Un voyage qu’il avait fait à dix-neuf ans lui fut funeste. Il connut à Spa la société frivole et corrompue des émigrés de la première heure, et se lança étourdiment dans le tourbillon de plaisirs auquel l’exil lui-même n’avait pu faire renoncer les gentilshommes élevés à la cour de Louis XV. Il en était revenu tout changé, avec plus d’aplomb, mais aussi avec plus d’outrecuidance. Ses mœurs étaient perdues, mais sa nature restait honnête, loyale et franche. Joueur par occasion plus que par passion et par habitude, aimant la table par camaraderie plus que par goût, il ne se laissait réellement dominer que par les femmes, et pourtant ses amours, même les plus faciles, conservent toujours je ne sais quel caractère d’élévation et de chevalerie.

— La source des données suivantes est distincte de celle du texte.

(** What the command line accepts is what the daemon enforces. A document
    assembled from flags loads, and nothing of it is dropped on the way: every
    [--egress-allow] flag is exactly one rule (an address, a block or a host
    name) in the loaded configuration, and every [--egress-resolver] flag is
    one resolver; the rules are those its entries denote, in order. *)
Theorem cli_entries_are_enforced specs rspecs dns raw :
  assemble_from_cli specs rspecs dns = Ok raw ->
  exists cfg, from_raw raw = Ok cfg /\ config_wf cfg /\
    ac_entries cfg = omap ip_rule (raw_egress raw) /\
    ac_hostnames cfg = omap name_rule (raw_egress raw) /\
    (length (ac_entries cfg) + length (ac_hostnames cfg) = length specs)%nat /\
    length (ac_resolvers cfg) = length rspecs.
Proof.
  intros (He & Hr & cfg & Hc)%assemble_Ok. exists cfg.
  pose proof (proj1 (from_raw_Ok _ _) Hc) as (_ & Ho & _ & ->). rewrite Forall_forall in Ho.
  assert (Hcli : forall e, e ∈ raw_egress raw -> exists s, parse_cli_entry s = Ok e).
  { intros e [i Hi]%list_elem_of_lookup.
    destruct (Forall2_lookup_r _ _ _ _ _ He Hi) as (s & _ & Hs). eauto. }
  split_and!; [done| |done|done| |].
  - eapply from_raw_wf; [|done]. apply Forall_forall. intros e [s Hs]%Hcli.
    by apply parse_cli_entry_Ok in Hs as (_ & ? & _).
  - simpl. rewrite omap_rules_length; [by rewrite (Forall2_length _ _ _ He)|].
    apply Forall_forall. intros e Hin. split; [by apply Ho|].
    apply Hcli in Hin as [s Hs]. by apply parse_cli_entry_Ok in Hs as (_ & _ & _ & ?).
  - simpl. rewrite (Forall2_length _ _ _ Hr). clear -Hr. induction Hr as [|s r ss rs Hs _ IH]; [done|].
    apply usable_cli_resolver in Hs as [a Ha]. cbn. rewrite Ha. simpl. by rewrite IH.
Qed.
End Loaded.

Louis-Ferdinand ne fut jamais ni un viveur grossier, ni un libertin raffiné, ni même un spirituel débauché : dans tous les entraînemens de ses sens, le cœur est pris en même temps, et il y a toujours de l’illusion, illusion sur l’objet de son amour, illusion aussi sur la nature de sa propre passion. « Aucun homme, dit Varnhagen à ce propos, et son observation mérite d’être répétée, aucun homme n’a jamais été personnellement grand sans une forte sensualité ; elle est pour ainsi dire le feu vital qui entretient le mouvement dans toutes les autres facultés de l’esprit et de l’âme. Il est vrai, ajoute-t-il, qu’il y a une différence entre la saine chaleur et l’ardeur dévorante. La sensualité ne doit pas dominer… » On ne saurait mieux dire ; par malheur il n’est que trop certain que chez le prince les sens faisaient trop souvent taire les nobles instincts de sa nature.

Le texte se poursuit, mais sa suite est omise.